▶ [What is being asked]
Copy exactly the stretch of data below from the line with "(* ===== verification/FloatArith.v ===== *)" through the line with "else if is_zero", including both of those lines.

┌─ Records provided

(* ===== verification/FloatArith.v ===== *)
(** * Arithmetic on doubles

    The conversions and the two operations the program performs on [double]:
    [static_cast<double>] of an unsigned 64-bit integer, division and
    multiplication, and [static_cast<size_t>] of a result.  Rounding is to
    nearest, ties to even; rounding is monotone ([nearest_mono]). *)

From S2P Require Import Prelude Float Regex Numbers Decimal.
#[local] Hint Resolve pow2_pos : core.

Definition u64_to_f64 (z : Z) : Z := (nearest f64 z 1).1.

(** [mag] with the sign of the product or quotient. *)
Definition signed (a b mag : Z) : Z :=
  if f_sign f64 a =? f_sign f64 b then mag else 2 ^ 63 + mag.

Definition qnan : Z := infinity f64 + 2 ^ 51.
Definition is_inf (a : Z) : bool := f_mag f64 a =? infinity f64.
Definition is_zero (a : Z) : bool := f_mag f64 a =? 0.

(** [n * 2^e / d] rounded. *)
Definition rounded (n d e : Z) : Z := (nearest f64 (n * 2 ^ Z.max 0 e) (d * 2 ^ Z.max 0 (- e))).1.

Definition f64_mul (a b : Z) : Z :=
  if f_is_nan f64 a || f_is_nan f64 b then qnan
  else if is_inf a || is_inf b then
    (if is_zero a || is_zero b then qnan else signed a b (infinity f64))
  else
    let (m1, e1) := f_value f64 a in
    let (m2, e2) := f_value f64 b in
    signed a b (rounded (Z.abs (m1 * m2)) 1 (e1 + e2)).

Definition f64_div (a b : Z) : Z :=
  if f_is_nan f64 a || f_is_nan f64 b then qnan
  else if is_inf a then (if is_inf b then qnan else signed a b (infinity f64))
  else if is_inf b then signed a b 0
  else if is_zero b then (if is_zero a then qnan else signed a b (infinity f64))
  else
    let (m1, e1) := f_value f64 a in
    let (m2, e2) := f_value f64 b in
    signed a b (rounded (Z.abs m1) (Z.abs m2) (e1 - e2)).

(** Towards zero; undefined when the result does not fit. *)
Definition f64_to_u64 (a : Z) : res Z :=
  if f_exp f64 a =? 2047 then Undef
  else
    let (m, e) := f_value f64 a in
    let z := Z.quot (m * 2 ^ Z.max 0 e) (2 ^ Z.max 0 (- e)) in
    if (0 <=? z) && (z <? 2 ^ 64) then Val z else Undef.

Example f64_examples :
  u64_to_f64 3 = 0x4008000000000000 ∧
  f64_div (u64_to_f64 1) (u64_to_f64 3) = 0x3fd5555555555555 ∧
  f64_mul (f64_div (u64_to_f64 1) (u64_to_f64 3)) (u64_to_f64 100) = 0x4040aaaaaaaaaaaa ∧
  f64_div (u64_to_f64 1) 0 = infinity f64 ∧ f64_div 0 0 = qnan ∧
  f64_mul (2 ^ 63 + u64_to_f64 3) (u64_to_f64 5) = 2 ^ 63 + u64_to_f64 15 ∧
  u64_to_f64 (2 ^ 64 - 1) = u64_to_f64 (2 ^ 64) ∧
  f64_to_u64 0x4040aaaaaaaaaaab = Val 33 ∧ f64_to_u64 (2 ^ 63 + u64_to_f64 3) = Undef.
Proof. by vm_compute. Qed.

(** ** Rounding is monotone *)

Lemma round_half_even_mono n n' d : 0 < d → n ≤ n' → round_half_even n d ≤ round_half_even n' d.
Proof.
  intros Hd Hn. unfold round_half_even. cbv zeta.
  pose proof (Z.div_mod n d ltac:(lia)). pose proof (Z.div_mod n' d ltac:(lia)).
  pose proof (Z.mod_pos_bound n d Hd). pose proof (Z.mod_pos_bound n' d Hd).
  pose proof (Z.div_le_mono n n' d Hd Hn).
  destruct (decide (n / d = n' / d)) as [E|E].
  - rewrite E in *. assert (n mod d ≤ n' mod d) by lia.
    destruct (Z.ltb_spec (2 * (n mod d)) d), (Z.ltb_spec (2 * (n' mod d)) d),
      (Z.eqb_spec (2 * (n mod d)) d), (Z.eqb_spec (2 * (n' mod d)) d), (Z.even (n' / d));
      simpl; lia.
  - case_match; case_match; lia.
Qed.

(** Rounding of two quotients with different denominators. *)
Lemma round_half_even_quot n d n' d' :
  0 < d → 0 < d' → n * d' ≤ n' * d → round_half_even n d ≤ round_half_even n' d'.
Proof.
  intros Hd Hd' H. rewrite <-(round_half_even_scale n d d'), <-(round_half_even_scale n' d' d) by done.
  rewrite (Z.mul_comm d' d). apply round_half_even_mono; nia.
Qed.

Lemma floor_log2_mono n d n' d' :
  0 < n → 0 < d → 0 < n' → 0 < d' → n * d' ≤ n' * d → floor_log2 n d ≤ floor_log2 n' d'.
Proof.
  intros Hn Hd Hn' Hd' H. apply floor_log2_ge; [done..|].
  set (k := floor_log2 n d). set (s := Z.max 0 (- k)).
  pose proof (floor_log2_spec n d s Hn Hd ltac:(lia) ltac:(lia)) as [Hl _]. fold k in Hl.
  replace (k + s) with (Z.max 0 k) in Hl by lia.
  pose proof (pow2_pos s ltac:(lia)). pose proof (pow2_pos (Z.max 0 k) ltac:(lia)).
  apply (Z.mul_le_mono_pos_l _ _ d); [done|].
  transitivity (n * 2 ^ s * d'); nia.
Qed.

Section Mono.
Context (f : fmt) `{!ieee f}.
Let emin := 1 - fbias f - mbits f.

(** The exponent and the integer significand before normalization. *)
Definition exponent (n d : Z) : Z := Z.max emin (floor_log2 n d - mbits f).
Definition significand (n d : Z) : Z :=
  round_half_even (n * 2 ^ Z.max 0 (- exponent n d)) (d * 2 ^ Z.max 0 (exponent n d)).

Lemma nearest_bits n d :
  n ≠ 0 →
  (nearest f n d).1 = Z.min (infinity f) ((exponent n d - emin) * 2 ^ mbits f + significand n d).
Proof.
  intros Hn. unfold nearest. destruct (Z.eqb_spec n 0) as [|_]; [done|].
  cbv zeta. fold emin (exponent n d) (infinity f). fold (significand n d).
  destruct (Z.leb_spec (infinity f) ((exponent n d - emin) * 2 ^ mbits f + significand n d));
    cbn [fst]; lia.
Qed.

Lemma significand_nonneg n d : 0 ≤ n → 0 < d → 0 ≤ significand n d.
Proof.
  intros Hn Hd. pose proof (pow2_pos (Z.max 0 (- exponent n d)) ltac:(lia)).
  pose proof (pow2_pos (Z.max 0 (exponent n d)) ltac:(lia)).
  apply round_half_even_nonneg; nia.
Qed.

└─
┌─ Records provided

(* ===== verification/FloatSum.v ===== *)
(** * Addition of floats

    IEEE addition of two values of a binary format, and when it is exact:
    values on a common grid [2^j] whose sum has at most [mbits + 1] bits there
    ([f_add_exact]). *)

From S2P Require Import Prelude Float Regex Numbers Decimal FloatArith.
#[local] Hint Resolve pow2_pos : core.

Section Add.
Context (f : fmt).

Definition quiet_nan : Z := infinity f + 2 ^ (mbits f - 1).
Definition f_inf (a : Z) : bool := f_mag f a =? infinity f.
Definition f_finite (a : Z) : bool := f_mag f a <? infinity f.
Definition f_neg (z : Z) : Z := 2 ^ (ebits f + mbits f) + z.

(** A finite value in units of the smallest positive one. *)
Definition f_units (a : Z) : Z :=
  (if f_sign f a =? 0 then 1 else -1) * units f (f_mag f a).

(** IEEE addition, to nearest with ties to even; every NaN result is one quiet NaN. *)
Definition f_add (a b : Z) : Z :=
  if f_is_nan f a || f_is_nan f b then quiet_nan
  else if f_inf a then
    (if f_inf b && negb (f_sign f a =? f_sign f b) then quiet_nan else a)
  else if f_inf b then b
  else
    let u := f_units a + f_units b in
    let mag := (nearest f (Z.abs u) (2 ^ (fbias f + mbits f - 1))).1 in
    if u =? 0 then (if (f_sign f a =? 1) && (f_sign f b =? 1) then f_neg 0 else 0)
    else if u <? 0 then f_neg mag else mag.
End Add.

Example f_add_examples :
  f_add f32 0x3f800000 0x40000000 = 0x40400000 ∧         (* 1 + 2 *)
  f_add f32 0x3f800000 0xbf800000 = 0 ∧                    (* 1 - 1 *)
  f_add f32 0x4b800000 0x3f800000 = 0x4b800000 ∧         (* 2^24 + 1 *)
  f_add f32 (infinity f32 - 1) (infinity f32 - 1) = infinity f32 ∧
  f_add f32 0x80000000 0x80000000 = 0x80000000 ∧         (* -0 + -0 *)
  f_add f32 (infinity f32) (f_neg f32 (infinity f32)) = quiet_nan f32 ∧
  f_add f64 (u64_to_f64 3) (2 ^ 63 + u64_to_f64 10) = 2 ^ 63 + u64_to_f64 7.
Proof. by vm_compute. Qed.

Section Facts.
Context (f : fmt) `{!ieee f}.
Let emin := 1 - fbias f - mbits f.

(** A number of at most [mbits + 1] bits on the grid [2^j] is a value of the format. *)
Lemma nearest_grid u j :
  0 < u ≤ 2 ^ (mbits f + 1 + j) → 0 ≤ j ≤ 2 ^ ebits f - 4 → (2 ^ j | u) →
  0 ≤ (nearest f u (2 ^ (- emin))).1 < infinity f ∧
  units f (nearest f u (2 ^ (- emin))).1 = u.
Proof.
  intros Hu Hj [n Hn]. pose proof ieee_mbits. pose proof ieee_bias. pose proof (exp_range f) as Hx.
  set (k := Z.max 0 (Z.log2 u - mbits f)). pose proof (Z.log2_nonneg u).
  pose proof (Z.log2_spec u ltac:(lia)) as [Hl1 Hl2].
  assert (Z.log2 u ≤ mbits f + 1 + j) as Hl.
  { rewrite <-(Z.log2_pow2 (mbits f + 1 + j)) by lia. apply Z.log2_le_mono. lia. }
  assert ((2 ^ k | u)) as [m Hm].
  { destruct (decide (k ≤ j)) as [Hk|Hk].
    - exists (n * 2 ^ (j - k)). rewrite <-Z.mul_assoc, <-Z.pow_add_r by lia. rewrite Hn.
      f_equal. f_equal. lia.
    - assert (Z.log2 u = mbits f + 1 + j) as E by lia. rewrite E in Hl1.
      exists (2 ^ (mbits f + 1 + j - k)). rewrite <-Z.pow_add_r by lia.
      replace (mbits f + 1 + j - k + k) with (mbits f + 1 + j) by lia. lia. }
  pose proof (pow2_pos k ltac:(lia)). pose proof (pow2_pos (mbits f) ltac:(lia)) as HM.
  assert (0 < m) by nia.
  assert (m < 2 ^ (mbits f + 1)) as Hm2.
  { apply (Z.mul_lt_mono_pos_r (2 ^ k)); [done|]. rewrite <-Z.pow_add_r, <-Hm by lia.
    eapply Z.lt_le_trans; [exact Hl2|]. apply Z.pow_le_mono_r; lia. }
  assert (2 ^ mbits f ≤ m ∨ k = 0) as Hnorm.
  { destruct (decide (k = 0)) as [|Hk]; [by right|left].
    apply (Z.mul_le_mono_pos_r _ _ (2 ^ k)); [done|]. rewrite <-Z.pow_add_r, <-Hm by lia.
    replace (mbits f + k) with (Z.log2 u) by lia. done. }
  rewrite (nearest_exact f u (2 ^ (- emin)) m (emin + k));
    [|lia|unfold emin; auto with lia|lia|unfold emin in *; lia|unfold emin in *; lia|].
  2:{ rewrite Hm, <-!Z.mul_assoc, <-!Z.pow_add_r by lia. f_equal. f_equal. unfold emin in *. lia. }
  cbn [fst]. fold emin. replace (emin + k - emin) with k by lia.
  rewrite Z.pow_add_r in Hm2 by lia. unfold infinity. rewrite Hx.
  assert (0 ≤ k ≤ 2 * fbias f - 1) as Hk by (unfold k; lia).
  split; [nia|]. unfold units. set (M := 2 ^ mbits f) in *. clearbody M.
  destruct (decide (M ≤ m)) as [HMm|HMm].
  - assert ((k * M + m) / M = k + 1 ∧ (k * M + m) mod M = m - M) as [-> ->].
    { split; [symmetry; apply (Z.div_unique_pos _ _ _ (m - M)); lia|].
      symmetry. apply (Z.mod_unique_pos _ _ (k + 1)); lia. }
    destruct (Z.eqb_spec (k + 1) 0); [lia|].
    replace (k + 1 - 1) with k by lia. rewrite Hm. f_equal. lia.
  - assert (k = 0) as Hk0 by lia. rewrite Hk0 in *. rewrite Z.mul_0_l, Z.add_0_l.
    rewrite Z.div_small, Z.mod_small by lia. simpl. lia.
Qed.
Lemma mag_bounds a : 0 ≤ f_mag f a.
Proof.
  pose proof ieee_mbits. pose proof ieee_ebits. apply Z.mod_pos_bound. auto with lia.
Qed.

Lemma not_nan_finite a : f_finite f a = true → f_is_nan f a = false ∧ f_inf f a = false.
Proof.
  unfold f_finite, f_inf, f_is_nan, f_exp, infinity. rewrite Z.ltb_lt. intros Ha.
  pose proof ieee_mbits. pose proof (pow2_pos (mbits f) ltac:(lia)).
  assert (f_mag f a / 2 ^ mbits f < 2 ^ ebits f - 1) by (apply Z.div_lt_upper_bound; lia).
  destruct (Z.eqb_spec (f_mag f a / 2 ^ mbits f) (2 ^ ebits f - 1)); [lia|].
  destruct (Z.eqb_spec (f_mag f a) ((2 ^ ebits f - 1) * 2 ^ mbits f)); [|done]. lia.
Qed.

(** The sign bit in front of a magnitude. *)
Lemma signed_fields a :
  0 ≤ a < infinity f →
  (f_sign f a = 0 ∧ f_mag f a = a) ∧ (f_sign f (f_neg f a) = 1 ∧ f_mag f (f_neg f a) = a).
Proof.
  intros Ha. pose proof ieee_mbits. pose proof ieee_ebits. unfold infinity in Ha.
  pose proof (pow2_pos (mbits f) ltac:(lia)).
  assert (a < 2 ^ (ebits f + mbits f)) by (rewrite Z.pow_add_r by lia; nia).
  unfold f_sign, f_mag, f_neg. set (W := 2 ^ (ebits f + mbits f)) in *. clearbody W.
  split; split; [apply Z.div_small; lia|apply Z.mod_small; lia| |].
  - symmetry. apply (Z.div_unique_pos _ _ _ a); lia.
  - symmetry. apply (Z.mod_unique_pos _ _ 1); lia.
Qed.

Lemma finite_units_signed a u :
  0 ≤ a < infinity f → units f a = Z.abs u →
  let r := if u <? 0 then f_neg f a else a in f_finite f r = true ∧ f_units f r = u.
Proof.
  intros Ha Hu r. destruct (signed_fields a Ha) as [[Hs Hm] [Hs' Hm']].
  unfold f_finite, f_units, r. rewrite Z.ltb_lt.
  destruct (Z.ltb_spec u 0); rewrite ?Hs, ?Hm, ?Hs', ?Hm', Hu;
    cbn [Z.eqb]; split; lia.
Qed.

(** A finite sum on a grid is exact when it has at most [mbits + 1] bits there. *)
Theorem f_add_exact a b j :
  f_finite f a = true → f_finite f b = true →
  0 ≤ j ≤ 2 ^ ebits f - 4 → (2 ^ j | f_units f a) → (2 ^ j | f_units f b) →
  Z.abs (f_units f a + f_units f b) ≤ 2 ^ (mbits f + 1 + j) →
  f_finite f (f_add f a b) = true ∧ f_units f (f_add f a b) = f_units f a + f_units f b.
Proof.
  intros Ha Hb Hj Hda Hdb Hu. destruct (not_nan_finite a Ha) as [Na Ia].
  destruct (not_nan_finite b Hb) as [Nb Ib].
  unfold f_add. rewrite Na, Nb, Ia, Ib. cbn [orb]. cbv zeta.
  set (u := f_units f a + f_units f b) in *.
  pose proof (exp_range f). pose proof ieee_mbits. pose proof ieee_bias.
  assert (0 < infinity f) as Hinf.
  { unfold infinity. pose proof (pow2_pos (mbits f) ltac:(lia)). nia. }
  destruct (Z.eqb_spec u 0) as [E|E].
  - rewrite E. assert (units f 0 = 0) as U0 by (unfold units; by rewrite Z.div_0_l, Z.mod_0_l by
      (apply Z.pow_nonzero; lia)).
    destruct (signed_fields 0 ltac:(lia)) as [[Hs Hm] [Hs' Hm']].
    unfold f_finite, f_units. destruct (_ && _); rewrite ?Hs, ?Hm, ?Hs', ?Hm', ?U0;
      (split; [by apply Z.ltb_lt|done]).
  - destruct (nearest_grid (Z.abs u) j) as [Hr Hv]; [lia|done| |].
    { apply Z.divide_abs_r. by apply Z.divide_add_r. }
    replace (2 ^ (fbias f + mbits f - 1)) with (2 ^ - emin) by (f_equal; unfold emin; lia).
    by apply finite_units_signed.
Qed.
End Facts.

└─

▶ [The completed task]
(* ===== verification/FloatArith.v ===== *)
(** * Arithmetic on doubles

    The conversions and the two operations the program performs on [double]:
    [static_cast<double>] of an unsigned 64-bit integer, division and
    multiplication, and [static_cast<size_t>] of a result.  Rounding is to
    nearest, ties to even; rounding is monotone ([nearest_mono]). *)

From S2P Require Import Prelude Float Regex Numbers Decimal.
#[local] Hint Resolve pow2_pos : core.

Definition u64_to_f64 (z : Z) : Z := (nearest f64 z 1).1.

(** [mag] with the sign of the product or quotient. *)
Definition signed (a b mag : Z) : Z :=
  if f_sign f64 a =? f_sign f64 b then mag else 2 ^ 63 + mag.

Definition qnan : Z := infinity f64 + 2 ^ 51.
Definition is_inf (a : Z) : bool := f_mag f64 a =? infinity f64.
Definition is_zero (a : Z) : bool := f_mag f64 a =? 0.

(** [n * 2^e / d] rounded. *)
Definition rounded (n d e : Z) : Z := (nearest f64 (n * 2 ^ Z.max 0 e) (d * 2 ^ Z.max 0 (- e))).1.

Definition f64_mul (a b : Z) : Z :=
  if f_is_nan f64 a || f_is_nan f64 b then qnan
  else if is_inf a || is_inf b then
    (if is_zero a || is_zero b then qnan else signed a b (infinity f64))
  else
    let (m1, e1) := f_value f64 a in
    let (m2, e2) := f_value f64 b in
    signed a b (rounded (Z.abs (m1 * m2)) 1 (e1 + e2)).

Definition f64_div (a b : Z) : Z :=
  if f_is_nan f64 a || f_is_nan f64 b then qnan
  else if is_inf a then (if is_inf b then qnan else signed a b (infinity f64))
  else if is_inf b then signed a b 0
  else if is_zero b then (if is_zero a then qnan else signed a b (infinity f64))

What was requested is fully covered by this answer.